También se han encontrado niveles alterados de serotonina (neurotransmisor implicado en la depresión y la obsesión compulsiva), un mayor grado de inflamación en redes neuronales relacionadas con la toma de decisiones y una hiperactividad del eje hipotálamo-adrenal que media la respuesta al estrés. Estos cambios son independientes de la patología psiquiátrica de base (cuando la hay). Lo más probable es que algún factor ambiental desencadene cambios graduales y paulatinos en el cerebro de individuos con cierta predisposición genética. Los estudios del genoma completo de miles de personas con ideas e intentos de suicidio han identificado cientos de genes que confieren una mayor susceptibilidad.

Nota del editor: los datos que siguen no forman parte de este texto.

(* ===== verification/OptionsOk.v ===== *)
(** * From the command line to the stressor

    The setters and the readers meet in the settings store.  Every setter keeps
    to the specification of its option (its name, the type of the value, its
    range).

    - [option_reaches_stressor]: what a stressor reads, under its own name and type, is the number that was
      given; two options are lost on the way ([lost_reads]).
    - [settings_well_typed]: every value is read with the width with which it is stored.
    - [chosen_within_limits]: the value a stressor of [readers] runs with, after every adjustment, is in the range that the setter of
      its option enforces. *)

From S2P Require Import Prelude Flags Limits Outcome ParseOpts Helpers Settings Procs Tables Setters Named Choices.
Import Settings.

(** ** Bytes of integers *)

Definition in_type (t : type_id) (v : Z) : Prop :=
  let n := 8 * Z.of_nat (width t) in
  if is_signed t then - 2 ^ (n - 1) <= v < 2 ^ (n - 1) else 0 <= v < 2 ^ n.

(** the same, to compute *)
Definition in_typeb (t : type_id) (v : Z) : bool :=
  let n := 8 * Z.of_nat (width t) in
  if is_signed t then (- 2 ^ (n - 1) <=? v) && (v <? 2 ^ (n - 1)) else (0 <=? v) && (v <? 2 ^ n).

Lemma in_typeb_ok t v : in_typeb t v = true -> in_type t v.
Proof. unfold in_typeb, in_type. destruct (is_signed t); lia. Qed.

(** integers; not strings, which are kept by address *)
Definition scalar (t : type_id) : bool :=
  match t with TYPE_ID_UNDEFINED | TYPE_ID_STR => false | _ => true end.

Lemma le_bytes_length n v : length (le_bytes n v) = n.
Proof. unfold le_bytes. by rewrite length_fmap, length_seq. Qed.

Lemma le_bytes_S n v : le_bytes (S n) v = u8 v :: le_bytes n (v >>> 8).
Proof.
  unfold le_bytes. cbn [seq]. rewrite fmap_cons. f_equal.
  rewrite <- (fmap_S_seq 0 n), <- list_fmap_compose. apply list_fmap_ext. intros i x _. unfold compose. f_equal.
  rewrite Z.shiftr_shiftr by lia. f_equal. lia.
Qed.

Lemma le_value_le_bytes n v : le_value (le_bytes n v) = v mod 2 ^ (8 * Z.of_nat n).
Proof.
  revert v. induction n as [|n IH]; intros v; [by rewrite Z.mod_1_r|].
  rewrite le_bytes_S. cbn [le_value foldr]. fold (le_value (le_bytes n (v >>> 8))). rewrite IH.
  rewrite Z.shiftr_div_pow2 by lia. unfold u8.
  replace (8 * Z.of_nat (S n)) with (8 + 8 * Z.of_nat n) by lia. rewrite Z.pow_add_r by lia.
  rewrite Z.rem_mul_r by (try apply Z.pow_nonzero; try apply Z.pow_pos_nonneg; lia). change (2 ^ 8) with 256. lia.
Qed.

Lemma var_value_le_bytes t v : scalar t = true -> in_type t v -> var_value t (le_bytes (width t) v) = v.
Proof.
  unfold in_type, var_value. rewrite le_value_le_bytes. intros Ht Hv.
  assert (0 < 8 * Z.of_nat (width t)) as Hn by (by destruct t).
  revert Hn Hv. generalize (8 * Z.of_nat (width t)). intros n Hn Hv.
  assert (2 ^ n = 2 * 2 ^ (n - 1)) as Hp by (rewrite <- Z.pow_succ_r by lia; f_equal; lia).
  assert (0 < 2 ^ (n - 1)) by (apply Z.pow_pos_nonneg; lia).
  destruct (is_signed t); cbn [andb]; [|by rewrite Z.mod_small].
  destruct (Z.lt_ge_cases v 0).
  - rewrite <- (Z.mod_unique v (2 ^ n) (-1) (v + 2 ^ n)) by lia. destruct (Z.leb_spec (2 ^ (n - 1)) (v + 2 ^ n)); lia.
  - rewrite Z.mod_small by lia. destruct (Z.leb_spec (2 ^ (n - 1)) v); lia.
Qed.

(** ** Storing a local variable *)

(** the allocations of a setter succeed, with a node that is not in use *)
Definition settled_env (e : cenv) (s : store) : Prop :=
  (exists l, ce_alloc e s = Some l /\ nodes s !! l = None) /\ ce_dup e = true /\ ce_local e <> 0.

Curiosamente son genes diferentes a los que se encuentran en enfermedades neuropsiquiátricas, en especial la depresión, y se solapan con rasgos relacionados con un ambiente socioeconómico desfavorable. Como otras patologías de causa y mecanismo múltiple, entender la neurobiología del suicidio está supeditada a la maldición de las interacciones en sistemas complejos. Una última reflexión. El suicidio va contra los objetivos básicos de la evolución: Sobrevivir y transmitir los genes a la descendencia. ¿Por qué? La psicología evolucionista trata de hallar una explicación que, por el momento, se escapa.